Current through 2023-2024 Legislative Session Chapter 709
Section 48-7-40.15 - [Effective Until 1/1/2025] Alternative tax credits for base year port traffic increases
(a) As used in this Code section, the term:
(1) "Base year port traffic" means:
(A) For taxable years beginning prior to January 1, 2010, the total amount of net tons, containers, or twenty-foot equivalent units (TEU's) of product actually transported by way of a waterborne ship or vehicle through a port facility during the period from January 1, 1997, through December 31, 1997; provided, however, that, in the event the total amount actually transported during such period was not at least 75 net tons, five containers, or ten twenty-foot equivalent units (TEU's), then "base year port traffic" means 75 net tons, five containers, or ten twenty-foot equivalent units (TEU's).
(B) For all taxable years beginning on or after January 1, 2010, the total amount of net tons, containers, or twenty-foot equivalent units (TEU's) of product actually imported into this state or exported out of this state by way of a waterborne ship or vehicle through a port facility during the second preceding 12 month period; provided, however, that, in the event the total amount actually imported into this state or exported out of this state during such period was not at least 75 net tons, five containers, or ten twenty-foot equivalent units (TEU's), then "base year port traffic" means 75 net tons, five containers, or ten twenty-foot equivalent units (TEU's).

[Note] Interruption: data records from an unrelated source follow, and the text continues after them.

(** [segment_received], for any behaviour of the receiver. *)
Lemma conn_segment_received_wp isn rto B W out c seg (Rq : TCPReceiver.t -> Prop) (Re : exn -> TCPReceiver.t -> Prop) :
  live isn rto B W out c -> 0 <= TCPHeader.win (TCPSegment.header seg) < 2 ^ 16 ->
  UINT16_MAX <= B -> B + UINT16_MAX < 2 ^ 64 ->
  (if TCPHeader.rst (TCPSegment.header seg) then Rq (fail_stream_out (_receiver c))
   else wpe (TCPReceiver.segment_received seg) (fun _ => Rq) Re (_receiver c)) ->
  wpe (segment_received seg)
    (fun _ c' => live isn rto (B + UINT16_MAX) W out c' /\ Rq (_receiver c'))
    (fun e c' => live isn rto (B + UINT16_MAX) W out c' /\ Re e (_receiver c')) c.
Proof.
  intros Hl Hwin HB1 HB HR. assert (HBle : B <= B + UINT16_MAX) by (unfold UINT16_MAX; lia).
  unfold segment_received. wp_step. wp_step. destruct (TCPHeader.rst (TCPSegment.header seg)).
  { apply set_rst_state_wp. split; [| done]. apply live_reset. by apply (live_le _ _ B). }
  wp_step. wp_step. eapply wp_mono_exn; [exact HR | |].
  2:{ intros e r He. split; [| done]. by apply (live_le _ _ B). }
  intros [] r Hr. wp_step.
  set (post := fun (c' : t) => live isn rto (B + UINT16_MAX) W out c' /\ _receiver c' = r).
  apply (wp_mono _ (fun _ c' => post c')).
  { destruct (TCPHeader.ack (TCPSegment.header seg)).
    - wp_step. eapply (live_ack _ _ B); [exact Hl | done | done | done |].
      intros s' Hl'. wp_steps. by split.
    - wp_step. split; [by apply (live_le _ _ B) | done]. }
  intros need c1 [Hl1 Er1]. wp_step. wp_step.
  assert (Hdone : forall c', live isn rto (B + UINT16_MAX) W out c' -> _receiver c' = r ->
    live isn rto (B + UINT16_MAX) W out c' /\ Rq (_receiver c')) by (intros c' ? ->; done).
  apply wp_if; intros _. { eapply connect_wp; [done |]. intros c' ? E. apply Hdone; congruence. }
  wp_step. wp_step. wp_step.
  apply (wp_mono _ (fun _ c' => post c')).
  { apply wp_when; intros _; [wp_step |]; by split. }
  intros [] c2 [Hl2 Er2]. wp_step. wp_step. apply wp_if; intros _. { wp_step. by apply Hdone. }
  wp_step. wp_step. wp_step.
  apply (wp_mono _ (fun _ c' => post c')).
  { apply wp_when; intros _; [| by split]. eapply live_empty; [done |]. intros s' Hl'. by split. }
  intros [] c3 [Hl3 Er3]. apply add_wp. apply Hdone; [by apply live_moved | done].
Qed.
Lemma conn_write_wp isn rto B W out c data (Q : Z -> t -> Prop) E :
  live isn rto B W out c ->
  ByteStream.input_ended (TCPSender.stream_in (_sender c)) = false ->
  ByteStream.bytes_written (TCPSender.stream_in (_sender c)) + len data + 2 < 2 ^ 64 ->
  (forall c', live isn rto B (W ++ ztake (remaining_outbound_capacity c) data) out c' ->
    _receiver c' = _receiver c -> Q (Z.min (len data) (remaining_outbound_capacity c)) c') ->
  wpe (write data) Q E c.
Proof.
  intros [(una & rd & Hs) Hr Hi Ht Ho] He Hfit HQ. unfold TCPSender.stream_in in *.
  rewrite (SenderTrace.sender_bytes_written _ _ _ _ Hs) in Hfit.
  assert (Ef : TCPSender._set_fin_flag (_sender c) = false).
  { destruct (TCPSender._set_fin_flag (_sender c)) eqn:Ef; [| done].
    destruct (TCPSender.sd_fin _ _ _ _ Hs Ef). congruence. }
  unfold write. wp_step. wp_step. eapply wp_mono; [by apply (TCPSender.sending_write W una rd) |].
  intros n s1 (-> & Hs1 & st & E1 & _). wp_step.
  assert (Hl1 : live isn rto B (W ++ ztake (remaining_outbound_capacity c) data) out (setf _sender s1 c)).
  { split; simpl; [eauto | subst; by destruct Hr | by subst | by subst |].
    rewrite E1. simpl. rewrite Ef in *. by apply TCPSender.emitted_app_stream. }
  eapply live_fill; [exact Hl1 |]. intros s2 Hl2 _ _ _. wp_step. apply add_wp. wp_step.
  apply (HQ (moved (setf _sender s2 (setf _sender s1 c)))); [by apply live_moved | done].
Qed.

(** The result of [write], in any state. *)
Lemma write_returns data c r c' : write data c = (Ok r, c') -> r = Z.min (len data) (remaining_outbound_capacity c).
Proof.
  intros Ew. assert (Hwp : wpe (write data) (fun r _ => r = Z.min (len data) (remaining_outbound_capacity c)) (fun _ _ => True) c).
  { unfold write. wp_step. wp_step. wp_step. eapply wp_eq; [reflexivity |]. wp_step. apply wp_zoom_any; [| done].
    intros _ s. wp_step. apply add_wp. by wp_step. }
  unfold wpe in Hwp. by rewrite Ew in Hwp.
Qed.

Lemma end_input_stream_wp isn rto B W out c (Q : unit -> t -> Prop) E :
  live isn rto B W out c ->
  (forall c', live isn rto B W out c' -> _receiver c' = _receiver c -> Q tt c') ->
  wpe end_input_stream Q E c.
Proof.
  intros [(una & rd & Hs) Hr Hi Ht Ho] HQ. unfold end_input_stream, ByteStream.end_input.
  do 3 wp_step. wp_step. wp_step.
  eapply live_fill with (isn := isn) (rto := rto) (B := B) (W := W) (out := out).
  { split; simpl; try done; [| by destruct Hr]. exists una, rd. by apply TCPSender.sending_end_input. }
  intros s2 Hl2 _ _ _. apply add_wp. apply HQ; [by apply live_moved | done].
Qed.

Lemma live_clear isn rto B W out c :
  live isn rto B W out c -> live isn rto B W out (upd _sender (setf TCPSender._segments_out []) c).
Proof.
  intros [(una & rd & []) Hr Hi Ht Ho]. split; simpl; try done; [| by destruct Hr].
  exists una, rd. split; try done. constructor.
Qed.

Lemma conn_tick_wp isn rto B W out c ms (Q : unit -> t -> Prop) E :
  live isn rto B W out c -> UINT16_MAX <= B ->
  (forall c', live isn rto B W out c' ->
    _receiver c' = _receiver c \/ _receiver c' = fail_stream_out (_receiver c) -> Q tt c') ->
  wpe (tick ms) Q E c.
Proof.
  intros [(una & rd & Hs) Hr Hi Ht Ho] HB HQ. unfold tick. wp_step. wp_step. wp_step. wp_step.
  eapply wp_mono; [by apply (TCPSender.sender_tick_wp W B una rd) |].
  intros [] s1 (Hs1 & Hr1 & Hcase).
  assert (Hk : TCPSender._isn s1 = TCPSender._isn (_sender c) /\
    TCPSender._set_fin_flag s1 = TCPSender._set_fin_flag (_sender c) /\
    TCPSender._initial_retransmission_timeout s1 = TCPSender._initial_retransmission_timeout (_sender c)).
  { simpl in Hcase. destruct (Timer.check_time_out _); [| by subst].
    destruct Hcase as (a & front & q & s2 & _ & Hf & _ & _ & ->).
    destruct Hf as (E1 & E2 & _ & _ & _ & _ & _ & _ & _ & _ & E11 & _). unfold TCPSender.retransmitted.
    by destruct (0 <? TCPSender._window_size s2). }
  destruct Hk as (Ei & Ef & Et).
  set (c1 := setf _sender s1 (upd _time_since_last_segment_received (fun n => u64 (n + ms)) c)).
  assert (Hl1 : live isn rto B W out c1).
  { split; simpl; [eauto | done | congruence | congruence |]. by rewrite Ef. }
  wp_step. wp_step. apply wp_if; intros _.
  - wp_step. wp_step. wp_step. apply set_rst_state_wp. apply HQ; [| by right].
    apply live_reset. by apply (live_clear _ _ _ _ _ c1).
  - wp_step. apply add_wp. wp_step. wp_step. apply live_moved in Hl1.
    apply wp_when; intros _; wp_steps; (apply HQ; [done | by left]).
Qed.
(** *** What the operations keep of the sender

    [f] shows a part of the sender that its own operations keep. *)

Section keeps_sender.
Context {T : Type} (f : TCPSender.t -> T).
Hypothesis f_queue : forall q s, f (setf TCPSender._segments_out q s) = f s.
Hypothesis f_error : forall s, f (upd TCPSender._stream (setf ByteStream._error true) s) = f s.
Hypothesis f_fill : keeps f TCPSender.fill_window.
Hypothesis f_ack : forall ackno win, keeps f (TCPSender.ack_received ackno win).
Hypothesis f_tick : forall ms, keeps f (TCPSender.tick ms).
Hypothesis f_empty : keeps f TCPSender.send_empty_segment.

(2) "Broadcasting" means the transmission or licensing of audio, video, text, or other programming content to the general public, subscribers, or to third parties via radio, television, cable, satellite, or the internet or IP and includes motion picture and sound recording, editing, production, postproduction, and distribution. Such term is limited to establishments classified under the 2007 North American Industry Classification System Codes 515, broadcasting; 519, internet publishing and broadcasting; 517, telecommunications; and 512, motion picture and sound recording industries.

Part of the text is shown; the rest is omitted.